Work required:
Search the entries for lines with the string "address" and say how many there are, giving only the number.

Data items
------------------------------
(* ===== verification/Fifo.v ===== *)
(** * src/fifo.c: named pipes

    A pipe object in Lua memory with its descriptor, its events and its callbacks,
    over what [Loop] says of registry, descriptors and events.  The file system and
    [read] and [write] are not under src/: what they answer is an argument, what is
    asked of the file system is recorded.  A script is a tree of calls on the
    object; for each call it says what the callbacks do that run inside it, and a
    callback's script is an argument of its event.

    A reference 0, from the object's zeroed memory, that is given back to the
    registry makes Lua forget its free references, and is recorded in
    [f_unref0]. *)

From S2P Require Import Prelude Lua LuaState Double Registry TcpdConfig Loop.

Record FIFO : Type := mk_fifo {
  f_socket : Z;
  f_name : option (list Z);
  delete_on_close : bool;
  onReadRef : sref;
  onSendReadyRef : sref;
  onDisconnectedRef : sref;
  f_read_ev : option positive;
  f_write_ev : option positive
}.

Inductive fs_call : Type :=
  | FsUnlink (name : option (list Z))
  | FsMkfifo (name : list Z) (mode : Z)
  | FsOpen (name : list Z) (flags : Z).

(** [f_alive]: the object exists; [f_fs], [f_written], [f_calls]: what was asked of
    the file system, the bytes written, the functions called with their
    arguments. *)
Record fifo_w : Type := mk_fw {
  the_fifo : FIFO;
  f_os : os;
  f_alive : bool;
  f_unref0 : bool;
  f_fs : list fs_call;
  f_written : list Z;
  f_calls : list (positive * list lua_value)
}.
(** [raw] is the [BYTEARRAY ba = {0}]; [strdup] copies up to the first NUL. *)
Definition tcpd_ssl_generate_cache_key_from_table (t : T) : outcome (list Z) :=
  let '(_, ba) := bytearray_alloc (mk_ba 0 0 0 None 0 false false) 1024 in
  '(_, ba) ← bytearray_writebuffer ba (lit "SSL_CTX:");
  ba ← add_string_field t "cainfo" (lit "default_ca") ba;
  '(_, ba) ← bytearray_write8 ba 0x1F;
  ba ← add_string_field t "capath" [] ba;
  '(_, ba) ← bytearray_write8 ba 0x1F;
  ba ← add_string_field t "pkcs12.path" [] ba;
  '(_, ba) ← bytearray_write8 ba 0x1F;
  ba ← add_string_field t "pkcs12.password" [] ba;
  '(_, ba) ← bytearray_write8 ba 0;
  let '(_, ba) := bytearray_read_ready ba in
  match ba_buffer ba with Some b => mret (cstr b) | None => UB end.

(** ** Contexts *)

(** A new userdata; nothing refers to it yet but the stack. *)
Definition tcpd_ssl_context_create (s : ssl_store) : positive * ssl_store :=
  let a := fresh (dom (contexts s)) in
  (a, put_context a (mk_ssl false None 1 false None None None None None None 1 1) s).

Definition string_field (t : T) (key : string) (old : option (list Z)) : option (list Z) :=
  let v := field_of t key in if lua_isstring v then lua_tostring v else old.
(** [t_alive]: the memory of the connection object has not been collected;
    [t_weak]: it is in the table of weak references; [t_sent] is what the script
    has sent and the bufferevent taken, [t_written] what libevent has passed on of
    it, [t_received] what libevent has put into the input, [t_calls] the callbacks
    made. *)
Record tconn (E : Type) : Type := mk_tconn {
  t_conn : tcpd_base_conn_t;
  t_alive : bool;
  t_weak : bool;
  t_bev : bufferevent E;
  t_reg : gmap positive regval;
  t_ssl : ssl_store;
  t_misuse : bool;
  t_received : list Z;
  t_sent : list Z;
  t_written : list Z;
  t_calls : list callback
}.
Arguments mk_tconn {E}.
Arguments t_conn {E}.
Arguments t_alive {E}.
Arguments t_weak {E}.
Arguments t_bev {E}.
Arguments t_reg {E}.
Arguments t_ssl {E}.
Arguments t_misuse {E}.
Arguments t_received {E}.
Arguments t_sent {E}.
Arguments t_written {E}.
Arguments t_calls {E}.

(** The address [getsockname] and [getpeername] give: none, of a family with an
    address and a port, or of another family. *)
Inductive sockname : Type := NoName | InetName (ip : list Z) (port : Z) | OtherName.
------------------------------
Exercise response:
2